** The data follows **

(** ** The dependencies and the workspace *)

(** X19 (dependencies). [UpdateDependencies] starts only [go get]
    commands and then at most one [go mod tidy], all in the workspace, and
    each only after those before it exited with status 0: it does nothing,
    or it runs its [go get] commands and then [go mod tidy], or it stops
    at the first command that did not exit with 0 and returns the error
    of that step. It returns no error exactly when every process it
    started exited with status 0. Which packages it fetches is not
    stated. *)
Theorem UpdateDependencies_processes (env : Env) (dir code testCode : gostring) (w : World) :
  (resOf (UpdateDependencies env dir code testCode) w = inr tt
   <-> Forall (fun e => ranClean e = true)
         (logOf (UpdateDependencies env dir code testCode) w))
  /\ exists pkgs,
       (logOf (UpdateDependencies env dir code testCode) w = []
        /\ pkgs = []
        /\ resOf (UpdateDependencies env dir code testCode) w = inr tt)
       \/ (logOf (UpdateDependencies env dir code testCode) w
           = (fetched dir <$> pkgs) ++ [EvRun GoModTidy dir (Exited 0)]
           /\ resOf (UpdateDependencies env dir code testCode) w = inr tt)
       \/ (exists st e,
             exitedZero st = false
             /\ logOf (UpdateDependencies env dir code testCode) w
                = (fetched dir <$> pkgs) ++ [EvRun GoModTidy dir st]
             /\ resOf (UpdateDependencies env dir code testCode) w
                = inl (Wrapf "failed to run go mod tidy: %w" e))
       \/ (exists pkg st e,
             exitedZero st = false
             /\ logOf (UpdateDependencies env dir code testCode) w
                = (fetched dir <$> pkgs) ++ [EvRun (GoGet pkg) dir st]
             /\ resOf (UpdateDependencies env dir code testCode) w
                = inl (Wrapf "failed to add dependency %s: %w" e)).
Proof.
  split; [| apply UpdateDependencies_shape].
  assert (Hfetched : forall pkgs, Forall (fun e => ranClean e = true) (fetched dir <$> pkgs)).
  { intros pkgs. apply Forall_fmap, Forall_forall. by intros pkg _. }
  destruct (UpdateDependencies_shape env dir code testCode w)
    as (pkgs & [(Hlog & _ & Hres) | [(Hlog & Hres) | [(st & e & Hst & Hlog & Hres)
                                                     | (pkg & st & e & Hst & Hlog & Hres)]]]);
    rewrite Hlog, Hres.
  - split; [constructor | done].
  - split; [| done]. intros _. apply Forall_app. split; [apply Hfetched |].
    by repeat constructor.
  - split; [done |]. intros [_ Hlast]%Forall_app. apply Forall_cons in Hlast as [Hlast _].
    simpl in Hlast. congruence.
  - split; [done |]. intros [_ Hlast]%Forall_app. apply Forall_cons in Hlast as [Hlast _].
    simpl in Hlast. congruence.
Qed.

Lemma UpdateDependencies_processes_witness :
  Forall (fun e => ranClean e = true)
    (logOf (UpdateDependencies envImports (runes "/tmp/aiterate-1") (runes "package main")
              (runes "package main_test")) emptyWorld).
Proof.
  apply (proj1 (UpdateDependencies_processes envImports (runes "/tmp/aiterate-1")
                  (runes "package main") (runes "package main_test") emptyWorld)).
  vm_compute. reflexivity.
Defined.

(** X20 (workspace). The directory that [PrepareWorkspace] returns is the
    temporary directory it made, and what it did is this and nothing
    else, in the directory: for Go, [go mod init] exited with 0, the
    [go.mod] of the program was written, [go mod tidy] exited with 0; for
    Python, the [requirements.txt] that asks for pytest was written and
    [pip install] exited with 0; for another language, nothing. Nothing
    was removed. What the commands do to the files is not stated. *)
Theorem PrepareWorkspace_ready (env : Env) (language : gostring) (w : World)
    (dir : gostring) :
  resOf (PrepareWorkspace env language) w = inr dir ->
  dir = tempName env (nTemp (counters w))
  /\ logOf (PrepareWorkspace env language) w
     = EvMkdirTemp dir
       :: (if bool_decide (language = runes "go") then
             [EvRun GoModInit dir (Exited 0);
              EvWriteFile dir (runes "go.mod") goMod;
              EvRun GoModTidy dir (Exited 0)]
           else if bool_decide (language = runes "python") then
             [EvWriteFile dir (runes "requirements.txt") (runes "pytest>=7.0.0" ++ newline);
              EvRun PipInstall dir (Exited 0)]
           else []).
Proof.
  unfold resOf, logOf, PrepareWorkspace, initGoModule, initPythonEnv, MkdirTemp,
    WriteFile, RemoveAll, wrapf, try, bind, fileCall, cmdRun, ret, fail.
  simpl.
  destruct (fileOk env _); simpl; [| discriminate].
  case_bool_decide as Hgo; [| case_bool_decide as Hpy]; simpl.
  - set (r1 := process env _).
    pose proof (runErr_exitedZero r1) as Hr1.
    destruct (runErr r1); simpl; [discriminate |].
    destruct (fileOk env _); simpl; [| discriminate].
    set (r2 := process env _).
    pose proof (runErr_exitedZero r2) as Hr2.
    destruct (runErr r2); simpl; [discriminate |].
    intros [= <-]. split; [done |].
    by rewrite (exitedZero_status r1 (proj1 Hr1 eq_refl)),
      (exitedZero_status r2 (proj1 Hr2 eq_refl)).
  - destruct (fileOk env _); simpl; [| discriminate].
    set (r1 := process env _).
    pose proof (runErr_exitedZero r1) as Hr1.
    destruct (runErr r1); simpl; [discriminate |].
    intros [= <-]. split; [done |].
    by rewrite (exitedZero_status r1 (proj1 Hr1 eq_refl)).
  - by intros [= <-].
Qed.

Lemma PrepareWorkspace_ready_witness :
  logOf (PrepareWorkspace envAllFail (runes "go")) emptyWorld
  = [EvMkdirTemp (runes "/tmp/aiterate-1");
     EvRun GoModInit (runes "/tmp/aiterate-1") (Exited 0);
     EvWriteFile (runes "/tmp/aiterate-1") (runes "go.mod") goMod;
     EvRun GoModTidy (runes "/tmp/aiterate-1") (Exited 0)].
Proof.
  destruct (PrepareWorkspace_ready envAllFail (runes "go") emptyWorld
              (runes "/tmp/aiterate-1")) as (_ & H).
  - vm_compute. reflexivity.
  - exact H.
Defined.
Lemma kept_get_raw r : kept (get_raw (T:=T) r).
Proof. intros w. unfold wp, get_raw. by destruct (raws w !! r). Qed.

Lemma kept_get_size v : kept (get_size (T:=T) v).
Proof. intros w. unfold wp, get_size. by destruct (sizes w !! v). Qed.

Lemma kept_put_size v n : kept (put_size (T:=T) v n).
Proof. by intros w. Qed.

Lemma kept_drop_size v : kept (drop_size (T:=T) v).
Proof. by intros w. Qed.

Lemma kept_load p : kept (load (T:=T) p).
Proof. intros w. unfold wp, load. by destruct (read_slot p w) as [[]|]. Qed.

Lemma kept_write_slot p (s : option T) : kept (write_slot p s).
Proof.
  intros w. unfold wp, write_slot. destruct p as [[a i]|]; [|done].
  destruct (heap w !! a); [|done]. by case_decide.
Qed.

Lemma kept_operator_new n : kept (operator_new (T:=T) n).
Proof.
  intros w. unfold wp, operator_new.
  by destruct (next_fault (alloc_faults w)) as [[] ?].
Qed.

Lemma kept_operator_delete p : kept (operator_delete (T:=T) p).
Proof.
  intros w. unfold wp, operator_delete. destruct p as [[a i]|]; [|done].
  destruct (heap w !! a); [|done]. by case_decide.
Qed.

Lemma kept_may_throw : kept (may_throw (T:=T)).
Proof.
  intros w. unfold wp, may_throw, bind, elem_fault.
  by destruct (next_fault (elem_faults w)) as [[] ?].
Qed.

Lemma kept_tick_ctor : kept (tick_ctor (T:=T)).
Proof. by intros w. Qed.

Lemma kept_tick_dtor : kept (tick_dtor (T:=T)).
Proof. by intros w. Qed.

** End of The data **

**Task to complete**
Check every line of the data, and copy the ones that contain "stated".

**Solution to this problem**
    stated. *)
    was removed. What the commands do to the files is not stated. *)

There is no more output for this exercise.